Data shown:
Lemma app_private version compiler p : below output p → keeps (on_tree private) (app_files root version compiler p).
Proof.
  intros Hp. unfold app_files.
  pose proof (proj1 (sub_below p "www/luci-static/resources/view/veil.js" Hp)).
  pose proof (proj2 (sub_below p "usr/lib/lua/luci/i18n/veil.zh-cn.lmo" Hp)).
  apply within_bind; [|intros _; solve_fs]. apply within_for_each. intros [d prefix] _.
  apply within_get_tree. intros t _. solve_fs.
Qed.

Lemma apk_private e tool folder p artifact i version : below output folder → below output p →
  keeps (on_tree private) (make_apk e tool folder p artifact i version).
Proof.
  intros Hf Hp. unfold make_apk.
  assert (below output (folder ++ [p_name i +:+ "-hooks"])) as Hh by (by apply below_snoc).
  apply within_bind; [by apply rename_private|intros _].
  apply within_bind; [solve_fs|intros scripts]. apply within_get_tree. intros t _.
  apply within_bind; [|intros _; solve_fs]. apply within_for_each. intros q Hq.
  assert (below output q) as Hb.
  { apply elem_of_cons in Hq as [-> | Hq]; [done|].
    apply list_elem_of_filter in Hq as [_ [Hq _]%elem_subtree]. exact (below_trans _ _ Hp Hq). }
  unfold chown_root. apply within_bind; [solve_fs|intros _]. solve_fs.
Qed.

Lemma package_private e ipkg tool f folder p i version : below output folder → below output p →
  keeps (on_tree private) (make_package e ipkg tool f folder output p i version).
Proof.
  intros Hf Hp. unfold make_package, with_name. rewrite parent_snoc.
  apply within_bind; [by apply write_text_private|intros _].
  apply within_bind; [destruct f; [apply run_private|by apply apk_private]|intros _].
  apply within_bind; [apply read_private|intros data]. apply write_private, below_app.
Qed.

Lemma openwrt_build_private pe ke ipkg tool compiler f architecture version folder : below output folder →
  keeps (on_tree private) (openwrt_build root python pe ke ipkg tool compiler f architecture version output folder).
Proof.
  intros Hf. unfold openwrt_build.
  apply within_bind; [apply run_private|intros _].
  apply within_bind; [by apply engine_private, below_snoc|intros _].
  apply within_bind; [by apply app_private, below_snoc|intros _].
  apply within_for_each. intros [p i] Hin. apply package_private; [done|].
  assert (p = folder ++ ["veil"] ∨ p = folder ++ ["luci-app-veil"]) as [-> | ->]; [|by apply below_snoc..].
  apply elem_of_cons in Hin as [[= -> _]|[[= -> _]|[]%not_elem_of_nil]%elem_of_cons]; auto.
Qed.

Lemma openwrt_private euid a : o_output_dir a = Some output →
  keeps (on_tree private) (openwrt_main root python euid a).
Proof.
  intros Ho. unfold openwrt_main. apply within_bind.
  { unfold openwrt_checks, resolve_opt. destruct (o_sdk a); solve_fs. }
  intros [[pe ipkg] compiler]. apply within_get_tree. intros t Ht. rewrite Ho. cbn [default].
  rewrite resolve_link_free by (apply private_link_free; [done|apply below_refl]).
  apply within_lift_ok. apply within_bind; [apply mkdir_private, below_refl|intros _].
  apply within_bind; [unfold package_environ; solve_fs|intros ke].
  apply with_temporary_private. intros folder Hf. by apply openwrt_build_private.
Qed.

Lemma fill_port_private plugins version folder : below output folder →
  keeps (on_tree private) (fill_port root python plugins version folder).
Proof.
  intros Hf. unfold fill_port. assert (below output (folder ++ ["net"; "veil"])) as Hp
    by (exact (below_trans _ _ Hf (below_app _ _))).
  pose proof (λ s, proj1 (sub_below _ s Hp)) as Hsub. pose proof (λ s, proj2 (sub_below _ s Hp)) as Hpar.
  assert (∀ s n, below output (sub (folder ++ ["net"; "veil"]) s ++ [n])) as Hsnoc by (intros; by apply below_snoc).
  unfold mkdir_new. solve_fs.
  - by apply copytree_private, below_snoc.
  - apply chmod_private. rename select (_ ∈ _) into Hin.
    by repeat (apply elem_of_cons in Hin as [->|Hin]; [apply Hsub|]); apply elem_of_nil in Hin.
Qed.

Lemma opnsense_private now plugins version :
  keeps (on_tree private) (opnsense_main root python now plugins version (Some output)).
Proof.
  unfold opnsense_main. apply within_bind; [by apply within_lift; intros|intros _].
  apply within_get_tree. intros t Ht. apply within_bind; [by apply within_lift; intros|intros _].
  cbn [default]. rewrite resolve_link_free by (apply private_link_free; [done|apply below_refl]).
  apply within_lift_ok. apply within_bind; [apply mkdir_private, below_refl|intros _].
  apply with_temporary_private. intros folder Hf. unfold bundle, with_name, bundle_file. rewrite parent_snoc.
  pose proof (below_snoc folder "build.sh" Hf).
  apply within_bind; [by apply fill_port_private|intros _]. solve_fs.
Qed.
End confined.

(** C20. Whatever fails, the router builders change nothing outside the output directory but
    the directories above it and the scratch space of the tools they run; the packages
    and the bundle are staged and written inside it. *)
Theorem routers_confined `{ToolsLaws} R root python euid now output a plugins version d q :
  Confinable R output (tree d) → (∀ q, below output q → is_link (tree d !! q) = false) →
  (∀ c, keeps (on_tree (private R output (tree d))) (run c)) →
  o_output_dir a = Some output → ¬ below output q → ¬ R q →
  (∀ t', t' = tree (openwrt_main root python euid a d).2 ∨
         t' = tree (opnsense_main root python now plugins version (Some output) d).2 →
    t' !! q = tree d !! q ∨ (tree d !! q = None ∧ q ∈ ancestors output ∧ t' !! q = Some (Dir 493))).
Proof.
  intros Hc Hl Hrun Ho Hq Hr t' Ht'.
  assert (on_tree (private R output (tree d)) d) as Hd by (split; [by left|done]).
  assert (private R output (tree d) t') as [Hp _]; [|by apply Hp].
  destruct Ht' as [-> | ->].
  - pose proof (openwrt_private R root python output (tree d) Hrun euid a Ho d Hd) as Hk.
    destruct (openwrt_main _ _ _ _ d) as [[?|?] d']; apply Hk.
  - pose proof (opnsense_private R root python output (tree d) Hrun now plugins version d Hd) as Hk.
    destruct (opnsense_main _ _ _ _ _ _ d) as [[?|?] d']; apply Hk.
Qed.

(** ** A checkout whose tools are missing *)
Definition sample_openwrt : openwrt_args :=
  {| o_sdk := Some ["sdk"]; o_format := ipk; o_apk_tool := None; o_po2lmo := ["po2lmo"];
     o_architecture := "x86_64"; o_version := "1.2.3-1"; o_output_dir := Some ["out"] |}.
Definition sample_router_tree : gmap path node :=
  list_to_map [(["sdk"], Dir 493); (["sdk"; "scripts"], Dir 493); (["sdk"; "scripts"; "ipkg-build"], File "" 493);
    (["po2lmo"], File "" 493); (["keep"], File "mine" 420)].
Definition sample_routers : Tools := sample_tools (λ _, mret ()) (λ _, "abc").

Prompt: Could you write out, exactly as they stand, only the lines above that begin at the line with "keeps (on_tree private) (openwrt_build" and stop after the line with "apply within_bind; [by apply app_private, below_snoc|intros"?

Finished exercise:
  keeps (on_tree private) (openwrt_build root python pe ke ipkg tool compiler f architecture version output folder).
Proof.
  intros Hf. unfold openwrt_build.
  apply within_bind; [apply run_private|intros _].
  apply within_bind; [by apply engine_private, below_snoc|intros _].
  apply within_bind; [by apply app_private, below_snoc|intros _].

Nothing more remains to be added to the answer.